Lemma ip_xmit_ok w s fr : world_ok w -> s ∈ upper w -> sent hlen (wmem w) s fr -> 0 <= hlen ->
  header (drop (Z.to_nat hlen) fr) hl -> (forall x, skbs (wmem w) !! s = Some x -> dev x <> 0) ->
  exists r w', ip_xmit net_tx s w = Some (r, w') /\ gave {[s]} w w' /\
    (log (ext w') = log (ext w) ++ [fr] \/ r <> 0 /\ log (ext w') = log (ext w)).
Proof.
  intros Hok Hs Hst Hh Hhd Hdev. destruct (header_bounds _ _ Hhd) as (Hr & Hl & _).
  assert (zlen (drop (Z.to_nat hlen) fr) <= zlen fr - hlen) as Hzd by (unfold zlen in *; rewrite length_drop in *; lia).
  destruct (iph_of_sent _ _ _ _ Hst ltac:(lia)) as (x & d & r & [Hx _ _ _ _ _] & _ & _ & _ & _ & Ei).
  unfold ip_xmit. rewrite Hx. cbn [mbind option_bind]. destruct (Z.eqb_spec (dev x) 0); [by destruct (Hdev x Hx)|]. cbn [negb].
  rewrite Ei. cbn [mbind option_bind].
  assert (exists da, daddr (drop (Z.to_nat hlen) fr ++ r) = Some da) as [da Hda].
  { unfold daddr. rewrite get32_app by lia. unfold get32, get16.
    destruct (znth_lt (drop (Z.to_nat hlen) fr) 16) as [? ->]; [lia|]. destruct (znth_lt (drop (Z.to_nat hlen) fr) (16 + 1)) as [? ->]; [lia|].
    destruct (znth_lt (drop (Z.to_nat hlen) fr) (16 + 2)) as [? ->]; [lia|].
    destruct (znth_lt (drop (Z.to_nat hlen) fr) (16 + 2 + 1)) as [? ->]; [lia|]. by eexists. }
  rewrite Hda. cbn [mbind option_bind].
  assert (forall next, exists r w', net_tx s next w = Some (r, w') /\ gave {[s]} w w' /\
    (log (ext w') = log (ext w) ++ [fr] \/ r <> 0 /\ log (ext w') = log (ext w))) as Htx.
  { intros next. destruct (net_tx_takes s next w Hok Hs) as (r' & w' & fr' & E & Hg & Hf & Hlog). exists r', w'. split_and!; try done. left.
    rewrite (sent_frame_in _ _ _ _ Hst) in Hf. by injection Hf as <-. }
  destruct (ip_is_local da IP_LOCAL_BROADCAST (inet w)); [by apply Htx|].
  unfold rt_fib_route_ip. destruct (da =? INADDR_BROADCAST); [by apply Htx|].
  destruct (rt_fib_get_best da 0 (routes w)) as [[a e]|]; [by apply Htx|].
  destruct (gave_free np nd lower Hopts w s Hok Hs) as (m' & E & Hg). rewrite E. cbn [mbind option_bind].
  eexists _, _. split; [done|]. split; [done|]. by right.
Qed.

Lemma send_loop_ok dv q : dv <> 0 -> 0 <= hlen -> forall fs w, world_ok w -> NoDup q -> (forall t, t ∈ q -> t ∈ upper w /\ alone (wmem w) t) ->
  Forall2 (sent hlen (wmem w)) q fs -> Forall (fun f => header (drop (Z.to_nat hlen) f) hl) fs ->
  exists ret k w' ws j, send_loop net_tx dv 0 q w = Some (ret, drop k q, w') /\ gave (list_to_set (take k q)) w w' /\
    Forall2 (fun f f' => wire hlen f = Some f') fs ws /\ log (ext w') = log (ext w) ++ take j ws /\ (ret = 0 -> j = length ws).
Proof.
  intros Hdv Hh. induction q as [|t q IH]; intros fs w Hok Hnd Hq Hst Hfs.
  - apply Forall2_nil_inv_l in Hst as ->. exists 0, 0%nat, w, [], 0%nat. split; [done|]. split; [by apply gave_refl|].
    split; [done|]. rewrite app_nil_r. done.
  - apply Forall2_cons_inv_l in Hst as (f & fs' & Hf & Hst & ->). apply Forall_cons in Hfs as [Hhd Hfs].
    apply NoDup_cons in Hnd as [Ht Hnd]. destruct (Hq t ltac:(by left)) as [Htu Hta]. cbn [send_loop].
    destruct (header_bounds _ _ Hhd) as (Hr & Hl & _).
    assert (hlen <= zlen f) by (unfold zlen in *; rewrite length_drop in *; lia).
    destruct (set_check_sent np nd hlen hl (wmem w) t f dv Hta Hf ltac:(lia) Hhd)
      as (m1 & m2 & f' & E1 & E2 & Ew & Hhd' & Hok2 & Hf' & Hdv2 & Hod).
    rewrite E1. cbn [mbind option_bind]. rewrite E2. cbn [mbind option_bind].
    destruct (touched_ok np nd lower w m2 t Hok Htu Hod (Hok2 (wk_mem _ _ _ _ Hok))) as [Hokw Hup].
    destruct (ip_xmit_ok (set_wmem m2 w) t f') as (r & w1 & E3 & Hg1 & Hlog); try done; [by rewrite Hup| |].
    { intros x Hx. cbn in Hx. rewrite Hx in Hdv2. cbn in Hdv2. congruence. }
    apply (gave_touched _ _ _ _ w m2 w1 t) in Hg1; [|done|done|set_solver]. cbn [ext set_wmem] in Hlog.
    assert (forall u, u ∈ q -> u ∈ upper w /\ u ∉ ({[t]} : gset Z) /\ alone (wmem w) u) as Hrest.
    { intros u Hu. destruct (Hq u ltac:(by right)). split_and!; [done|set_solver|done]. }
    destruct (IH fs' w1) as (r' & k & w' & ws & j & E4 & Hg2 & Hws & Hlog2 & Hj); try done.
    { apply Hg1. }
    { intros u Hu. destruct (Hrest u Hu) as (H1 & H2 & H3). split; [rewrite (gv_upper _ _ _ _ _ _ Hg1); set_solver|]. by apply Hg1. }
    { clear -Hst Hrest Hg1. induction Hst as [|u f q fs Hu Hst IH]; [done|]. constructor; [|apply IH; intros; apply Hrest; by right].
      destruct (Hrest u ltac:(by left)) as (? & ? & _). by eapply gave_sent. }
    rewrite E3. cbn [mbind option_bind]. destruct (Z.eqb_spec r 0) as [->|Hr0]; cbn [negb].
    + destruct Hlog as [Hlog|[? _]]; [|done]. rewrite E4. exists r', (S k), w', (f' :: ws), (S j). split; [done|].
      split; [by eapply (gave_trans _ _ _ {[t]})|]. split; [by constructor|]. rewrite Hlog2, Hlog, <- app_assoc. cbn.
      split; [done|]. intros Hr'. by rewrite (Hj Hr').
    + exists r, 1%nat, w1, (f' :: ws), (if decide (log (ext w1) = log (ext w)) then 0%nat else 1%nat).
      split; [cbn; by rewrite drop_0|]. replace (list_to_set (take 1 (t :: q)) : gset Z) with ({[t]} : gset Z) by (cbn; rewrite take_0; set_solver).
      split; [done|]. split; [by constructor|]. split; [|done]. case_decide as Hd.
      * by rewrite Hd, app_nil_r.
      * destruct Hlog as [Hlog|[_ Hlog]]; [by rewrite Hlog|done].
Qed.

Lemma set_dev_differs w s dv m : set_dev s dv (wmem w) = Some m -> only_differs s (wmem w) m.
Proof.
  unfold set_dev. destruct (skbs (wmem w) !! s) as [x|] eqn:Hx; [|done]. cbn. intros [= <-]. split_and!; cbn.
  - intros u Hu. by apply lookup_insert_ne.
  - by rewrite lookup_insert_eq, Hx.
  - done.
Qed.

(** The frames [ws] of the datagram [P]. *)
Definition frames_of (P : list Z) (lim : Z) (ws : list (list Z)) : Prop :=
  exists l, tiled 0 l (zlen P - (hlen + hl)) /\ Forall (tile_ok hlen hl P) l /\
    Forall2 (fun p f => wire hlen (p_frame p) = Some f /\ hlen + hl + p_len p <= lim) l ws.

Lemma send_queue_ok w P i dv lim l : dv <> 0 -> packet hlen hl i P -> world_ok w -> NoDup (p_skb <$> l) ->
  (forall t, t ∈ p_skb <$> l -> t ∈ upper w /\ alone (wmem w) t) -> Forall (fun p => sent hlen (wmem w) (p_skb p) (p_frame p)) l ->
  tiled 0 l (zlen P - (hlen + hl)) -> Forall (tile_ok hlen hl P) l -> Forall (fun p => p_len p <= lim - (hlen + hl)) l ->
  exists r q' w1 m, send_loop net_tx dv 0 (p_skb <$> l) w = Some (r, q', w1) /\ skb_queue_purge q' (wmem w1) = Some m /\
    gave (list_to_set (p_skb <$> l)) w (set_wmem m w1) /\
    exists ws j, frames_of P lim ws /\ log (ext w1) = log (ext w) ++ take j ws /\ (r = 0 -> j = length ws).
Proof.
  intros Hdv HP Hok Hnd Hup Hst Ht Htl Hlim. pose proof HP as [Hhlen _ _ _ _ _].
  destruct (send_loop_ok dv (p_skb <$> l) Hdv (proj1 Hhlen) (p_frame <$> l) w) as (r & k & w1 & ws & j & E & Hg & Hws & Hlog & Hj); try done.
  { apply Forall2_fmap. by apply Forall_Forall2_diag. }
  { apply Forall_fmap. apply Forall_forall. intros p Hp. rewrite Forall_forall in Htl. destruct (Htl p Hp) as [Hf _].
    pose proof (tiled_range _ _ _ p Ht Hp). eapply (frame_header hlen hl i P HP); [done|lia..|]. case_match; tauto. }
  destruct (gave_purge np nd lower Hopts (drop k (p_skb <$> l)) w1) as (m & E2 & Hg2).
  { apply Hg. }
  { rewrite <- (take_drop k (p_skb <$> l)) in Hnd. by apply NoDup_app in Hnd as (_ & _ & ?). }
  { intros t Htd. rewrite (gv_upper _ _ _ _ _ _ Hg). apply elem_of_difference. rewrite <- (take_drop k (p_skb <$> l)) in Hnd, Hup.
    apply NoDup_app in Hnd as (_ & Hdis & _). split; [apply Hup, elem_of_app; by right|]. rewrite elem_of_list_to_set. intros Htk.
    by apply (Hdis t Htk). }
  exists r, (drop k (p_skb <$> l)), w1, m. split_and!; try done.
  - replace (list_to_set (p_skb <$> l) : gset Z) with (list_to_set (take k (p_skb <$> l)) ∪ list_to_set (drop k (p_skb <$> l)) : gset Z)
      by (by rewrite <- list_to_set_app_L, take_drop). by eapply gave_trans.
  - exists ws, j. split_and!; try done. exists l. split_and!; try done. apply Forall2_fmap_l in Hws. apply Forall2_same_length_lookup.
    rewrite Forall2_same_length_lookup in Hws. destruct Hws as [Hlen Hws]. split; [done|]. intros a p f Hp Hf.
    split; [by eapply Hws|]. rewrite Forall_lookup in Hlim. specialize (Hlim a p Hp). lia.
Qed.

──────────

Beginning with the first line of the listing above, please write out every line exactly until you reach the line that contains "assert (exists da, daddr", and include that one too.

Lemma ip_xmit_ok w s fr : world_ok w -> s ∈ upper w -> sent hlen (wmem w) s fr -> 0 <= hlen ->
  header (drop (Z.to_nat hlen) fr) hl -> (forall x, skbs (wmem w) !! s = Some x -> dev x <> 0) ->
  exists r w', ip_xmit net_tx s w = Some (r, w') /\ gave {[s]} w w' /\
    (log (ext w') = log (ext w) ++ [fr] \/ r <> 0 /\ log (ext w') = log (ext w)).
Proof.
  intros Hok Hs Hst Hh Hhd Hdev. destruct (header_bounds _ _ Hhd) as (Hr & Hl & _).
  assert (zlen (drop (Z.to_nat hlen) fr) <= zlen fr - hlen) as Hzd by (unfold zlen in *; rewrite length_drop in *; lia).
  destruct (iph_of_sent _ _ _ _ Hst ltac:(lia)) as (x & d & r & [Hx _ _ _ _ _] & _ & _ & _ & _ & Ei).
  unfold ip_xmit. rewrite Hx. cbn [mbind option_bind]. destruct (Z.eqb_spec (dev x) 0); [by destruct (Hdev x Hx)|]. cbn [negb].
  rewrite Ei. cbn [mbind option_bind].
  assert (exists da, daddr (drop (Z.to_nat hlen) fr ++ r) = Some da) as [da Hda].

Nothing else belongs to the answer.